Not sure I follow. Is there another thread where somebody worked out why
this 62meg limit was happening?

Note that I sent v2/v3, to fix the original problem in a different way,
and if that looks good to the QEMU maintainers, then we can all be happy
with that. But I *haven't* addressed and still don't fully understand
why the 62meg limit applied to my v1 in the way it does. Did you find a
bug there to fix? If so, please do CC me.

Jason

2022-12-31 01:43:41

by H. Peter Anvin

[permalink] [raw]
Subject: Re: [PATCH qemu] x86: don't let decompressed kernel image clobber setup_data



On 12/30/22 14:10, Jason A. Donenfeld wrote:
> On Fri, Dec 30, 2022 at 01:58:39PM -0800, H. Peter Anvin wrote:
>> See the other thread fork. They have identified the problem already.
>
> Not sure I follow. Is there another thread where somebody worked out why
> this 62meg limit was happening?
>
> Note that I sent v2/v3, to fix the original problem in a different way,
> and if that looks good to the QEMU maintainers, then we can all be happy
> with that. But I *haven't* addressed and still don't fully understand
> why the 62meg limit applied to my v1 in the way it does. Did you find a
> bug there to fix? If so, please do CC me.
>

Yes, you yourself posted the problem:

> Then build qemu. Run it with `-kernel bzImage`, based on the kernel
> built with the .config I attached.
>
> You'll see that the CPU triple faults when hitting this line:
>
> sd = (struct setup_data *)boot_params->hdr.setup_data;
> while (sd) {
> unsigned long sd_addr = (unsigned long)sd;
>
> kernel_add_identity_map(sd_addr, sd_addr + sizeof(*sd) + sd->len); <----
> sd = (struct setup_data *)sd->next;
> }
>
> , because it dereferences *sd.
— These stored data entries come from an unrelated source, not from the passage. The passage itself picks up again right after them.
Lemma with_call_id_id r k : result_call_id (with_call_id r k) = k.
Proof. by destruct r. Qed.

Lemma grows_true : grows (fun _ => True).
Proof. done. Qed.

Lemma triple_fresh t E : grows E -> triple (since t E) fresh (fun _ => since t E).
Proof. intros HE. apply triple_since; [apply quietly_steps; auto with quiet | done]. Qed.

Lemma triple_fail hooks turn call observer error t :
  triple (since t (fun _ => True)) (fail_tool_call hooks turn call observer error)
    (fun _ => since t (answered call)).
Proof.
  unfold fail_tool_call, record_tool_failure_result.
  eapply triple_seq; [|intros _; apply (triple_ret (fun _ => since t (answered call)))].
  eapply triple_seq; [by apply triple_fresh|]. intros fid.
  eapply triple_seq; [by apply triple_fresh|]. intros id.
  eapply triple_seq; [apply (triple_append_result t call); apply with_call_id_id|]. intros ?.
  apply triple_since; [|apply answered_grows]. steps_auto.
Qed.

(** *** Authorization *)

Section Auth.
Variables (original : ToolCall) (effects : AppliedHookEffects) (hook_reasons : list string).
Variables (tool : Tool) (decision : ToolApprovalPolicyDecision).

Let call := from_option (with_arguments original) original (rewritten_tool_arguments effects).
Let policy_request := mkToolApprovalRequest call (tool_spec tool)
  (approval_reasons_for_tool (tool_spec tool) ++ hook_reasons).

Definition gated (s : RState) : Prop :=
  exists t0 t1, rt_trace s = t0 ++ Act_Gate original effects :: t1.

Definition deciding (E : list Action -> Prop) (s : RState) : Prop :=
  exists t0 t1 mid, rt_trace s = t0 ++ Act_Gate original effects :: t1
                                   ++ Act_Policy policy_request decision :: mid
    /\ Forall (fun a => plain_action a = true) mid /\ E mid.

Lemma gated_step s s' : rt_step s s' -> gated s -> gated s'.
Proof.
  intros [k Hk]%rt_step_trace (t0 & t1 & Ht). exists t0, (t1 ++ k). rewrite Hk, Ht. by rewrite <- app_assoc.
Qed.

Lemma deciding_quiet E s s' : grows E -> quiet s s' -> deciding E s -> deciding E s'.
Proof.
  intros HE [_ (l & Hl & Hp)] (t0 & t1 & mid & Ht & Hm & He). exists t0, t1, (mid ++ l).
  rewrite Hl, Ht, <- !app_assoc. simpl. rewrite <- app_assoc. split; [done|]. split; [|by apply HE].
  by apply Forall_app.
Qed.

Lemma triple_deciding {A} E (m : M A) :
  grows E -> quietly m -> triple (deciding E) m (fun _ => deciding E).
Proof. intros HE Hm. apply quietly_triple; [done|]. intros s s'. by apply deciding_quiet. Qed.

Lemma triple_deciding_action E a :
  grows E -> plain_action a = true ->
  triple (deciding E) (record_action a) (fun _ => deciding (fun mid => E mid /\ a ∈ mid)).
Proof.
  intros HE Ha s (t0 & t1 & mid & Ht & Hm & He). split; [apply rtc_once, step_quiet, quietly_action; done|].
  simpl. exists t0, t1, (mid ++ [a]). simpl. rewrite Ht, <- !app_assoc. simpl.
  rewrite <- app_assoc. split; [done|]. split; [apply Forall_app; by split; [|constructor]|].
  split; [by apply HE|]. apply elem_of_app. right. by left.
Qed.

Lemma grows_and E F : grows E -> grows F -> grows (fun l => E l /\ F l).
Proof. intros HE HF l k [? ?]. auto. Qed.

Lemma grows_elem a : grows (fun l => a ∈ l).
Proof. intros l k Hl. apply elem_of_app. by left. Qed.

Lemma deciding_weaken E F s : (forall l, E l -> F l) -> deciding E s -> deciding F s.
Proof. intros HEF (t0 & t1 & mid & Ht & Hm & He). exists t0, t1, mid. auto. Qed.

Definition approved (reasons : list string) (mid : list Action) : Prop :=
  reasons = [] \/ Act_Approval (mkToolApprovalRequest call (tool_spec tool) reasons) Outcome_Approve ∈ mid.

Lemma approved_grows reasons : grows (approved reasons).
Proof. intros l k [?|?]; [by left|]. right. apply elem_of_app. by left. Qed.

Lemma triple_request_approval turn reasons observer :
  triple (deciding (fun _ => True)) (request_approval turn call (tool_spec tool) reasons observer)
    (fun outcome => deciding (fun mid => outcome = Outcome_Approve -> approved reasons mid)).
Proof.
  unfold request_approval. destruct (is_nil reasons) eqn:En.
  { destruct reasons; [|done]. apply triple_return. intros s. apply deciding_weaken.
    intros l _ _. by left. }
  do 4 (eapply triple_seq; [apply triple_deciding; [done | quiet_auto]|]; intros ?).
  set (act := Act_Approval _ _).
  apply (triple_seq _ _ (deciding (fun mid => True /\ act ∈ mid))); [by apply triple_deciding_action|].
  intros ?. assert (Hg := grows_and _ _ grows_true (grows_elem act)).
  match goal with |- triple _ (let (_, _) := ?x in _) _ => destruct x as [approved_flag why] end.
  do 2 (eapply triple_seq; [apply triple_deciding; [exact Hg | quiet_auto]|]; intros ?).
  apply triple_return. intros s. apply deciding_weaken. intros l [_ Hl] ->. by right.
Qed.

Lemma triple_inspect E :
  grows E ->
  triple (deciding E) (inspect_call call)
    (fun signal => deciding (fun mid => E mid /\ Act_Inspect call signal ∈ mid)).
Proof.
  intros HE s Hs. unfold inspect_call. destruct (inspect (rt_detector s) call) as [signal d].
  pose proof (triple_deciding_action E (Act_Inspect call signal) HE eq_refl (set_detector s d) Hs)
    as [_ Hq].
  split; [|exact Hq]. apply rtc_once, step_quiet.
  etrans; [|apply (quietly_action (Act_Inspect call signal) eq_refl (set_detector s d))].
  by apply quiet_silent.
Qed.

(** What is known of the call when [start_tool] runs. *)
Hypothesis not_blocked : blocked_reason effects "tool use blocked" = None.
Hypothesis not_denied : permission_decision effects <> Some Decision_Deny.
Hypothesis asked : permission_decision effects = Some Decision_Ask -> hook_reasons <> [].

Lemma deciding_authorized reasons signal s :
  reasons_after_policy (tool_spec tool) hook_reasons decision = Some reasons ->
  not_critical signal ->
  deciding (fun mid => approved reasons mid /\ Act_Inspect call signal ∈ mid) s ->
  authorized (rt_trace s) tool call.
Proof.
  intros Hr Hc (t0 & t1 & mid & Ht & Hm & Ha & Hi). constructor.
  exists t0, t1, mid, original, effects, hook_reasons, decision. split; [done|].
  split; [done|]. split; [done|]. split; [done|]. split; [done|]. split; [done|].
  split; [exists reasons; split; [by apply reasons_outstanding | done] | by exists signal].
Qed.

Lemma triple_scoped turn name (P : RState -> Prop) :
  triple P (scoped_tool_context turn name call) (fun context s => P s /\ confined context call (rt_shared s) (fs_view (rt_world s))).
Proof.
  intros s Hs. unfold scoped_tool_context.
  destruct (effective_sandbox_policy _ _) as [policy|e] eqn:E; simpl;
    (split; [apply rtc_refl|]); [|done].
  split; [done|]. split; [done|]. by exists policy.
Qed.

Lemma steps_run_tool hooks turn name context observer t :
  triple (fun s => confined context call (rt_shared s) (fs_view (rt_world s))
                   /\ authorized (rt_trace s) tool call /\ since t (fun _ => True) s)
    (run_tool hooks turn tool name call context observer) (fun _ => since t (answered call)).
Proof.
  unfold run_tool.
  apply (triple_seq _ _ (since t (fun _ => True))).
  { intros s (Hc & Ha & Hs).
    assert (Hstep : rt_step s (add_action s (Act_Execute tool call context (rt_shared s)
                                               (fs_view (rt_world s)))))
      by (by apply (step_execute _ _ tool call context)).
    split; [by apply rtc_once|]. by eapply since_step. }
  intros ?. eapply triple_seq; [apply triple_since; [apply quietly_steps; quiet_auto | done]|].
  intros [result|error].
  - eapply triple_seq; [apply triple_since; [apply quietly_steps; quiet_auto | done]|]. intros ?.
    eapply triple_seq; [by apply triple_fresh|]. intros id.
    eapply triple_seq; [apply (triple_append_result t call); apply with_call_id_id|]. intros ?.
    apply triple_since; [|apply answered_grows]. steps_auto.
  - eapply triple_seq; [apply triple_since; [apply quietly_steps; quiet_auto | done]|]. intros ?.
    apply triple_fail.
Qed.

(** [deciding], and where the trace of the call began. *)
Definition deciding_since (t : list Action) (E : list Action -> Prop) (s : RState) : Prop :=
  deciding E s /\ since t (fun _ => True) s.

Lemma triple_with_since {A} t E (m : M A) Q :
  triple (deciding E) m (fun a => deciding (Q a)) ->
  triple (deciding_since t E) m (fun a => deciding_since t (Q a)).
Proof.
  intros Hm. apply (triple_frame (since t (fun _ => True)) (deciding E) m _ Hm).
  intros s s'. by apply since_step.
Qed.

Lemma triple_deciding_since {A} t E (m : M A) :
  grows E -> quietly m -> triple (deciding_since t E) m (fun _ => deciding_since t E).
Proof. intros HE Hm. by apply (triple_with_since t E m (fun _ => E)), triple_deciding. Qed.

Lemma steps_start_tool hooks turn name observer t reasons :
  reasons_after_policy (tool_spec tool) hook_reasons decision = Some reasons ->
  triple (deciding_since t (approved reasons))
    (start_tool hooks turn tool name call observer) (fun _ => since t (answered call)).
Proof.
  intros Hr. unfold start_tool.
  do 2 (eapply triple_seq; [apply triple_deciding_since; [apply approved_grows | quiet_auto]|]; intros ?).
  eapply triple_bind; [apply triple_with_since, triple_inspect, approved_grows|]. intros signal.
  assert (Hg := grows_and _ _ (approved_grows reasons) (grows_elem (Act_Inspect call signal))).
  eapply triple_seq; [apply triple_deciding_since; [exact Hg | quiet_auto]|].
  intros ?. destruct (decide (not_critical signal)) as [Hc|Hc].
  - assert (Hgo : triple (deciding_since t (fun mid => approved reasons mid
                                            /\ Act_Inspect call signal ∈ mid))
      (context ← scoped_tool_context turn name call; run_tool hooks turn tool name call context observer)
      (fun _ => since t (answered call))).
    { eapply triple_bind; [apply triple_scoped|]. intros context s [[Hd Hs] Hcon].
      apply (steps_run_tool hooks turn name context observer t s).
      split; [done|]. split; [by eapply deciding_authorized | done]. }
    destruct signal as [[[] ?]|]; [exact Hgo | done | exact Hgo].
  - destruct signal as [[[] ?]|]; [by destruct Hc | | by destruct Hc].
    eapply triple_conseq; [apply (triple_fail _ _ _ _ _ t) | by intros s [_ ?] | done].
Qed.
This does not happen if the decompressed
> size of the kernel is < 62 megs.
>
> So that's the "big and pretty serious" bug that might be worthy of
> investigation.

This needs to be something like:

kernel_add_identity_map(sd_addr, sd_addr + sizeof(*sd));
kernel_add_identity_map(sd_addr + sizeof(*sd),
sd_addr + sizeof(*sd) + sd->len);


TThe 62 MB limit mentioned in boot.rst is unrelated, and only applies to
very, very old kernels that used INT 15h, AH=88h to probe memory.

-hpa

2022-12-31 01:51:58

by H. Peter Anvin

[permalink] [raw]
Subject: Re: [PATCH qemu] x86: don't let decompressed kernel image clobber setup_data

On 12/30/22 17:06, H. Peter Anvin wrote
>
> TThe 62 MB limit mentioned in boot.rst is unrelated, and only applies to
> very, very old kernels that used INT 15h, AH=88h to probe memory.
>

I am 88% sure this was fixed long before setup_data was created, as it
was created originally to carry e820 info for more than 128(!) memory
segments. However, as we see here, it is never certain that bugs didn't
creep in in the meantime...

-hpa

2022-12-31 09:50:51

by Borislav Petkov

[permalink] [raw]
Subject: Re: [PATCH qemu] x86: don't let decompressed kernel image clobber setup_data

On Fri, Dec 30, 2022 at 04:59:30PM +0100, Jason A. Donenfeld wrote:
> I'll attach a .config file. Apply the patch at the top of this thread to
> qemu,

Hmm, so the patch at the top of this thread is fixing the clobbering of
setup_data.

But I tried latest qemu with your .config and it boots ok here. So how do I
repro the original issue you're trying to fix?

Thx.

--
Regards/Gruss,
Boris.

https://people.kernel.org/tglx/notes-about-netiquette

2022-12-31 13:01:02

by Jason A. Donenfeld

[permalink] [raw]
Subject: Re: [PATCH qemu] x86: don't let decompressed kernel image clobber setup_data

On Sat, Dec 31, 2022 at 10:48:16AM +0100, Borislav Petkov wrote:
> On Fri, Dec 30, 2022 at 04:59:30PM +0100, Jason A. Donenfeld wrote:
> > I'll attach a .config file. Apply the patch at the top of this thread to
> > qemu,
>
> Hmm, so the patch at the top of this thread is fixing the clobbering of
> setup_data.
>
> But I tried latest qemu with your .config and it boots ok here. So how do I
> repro the original issue you're trying to fix?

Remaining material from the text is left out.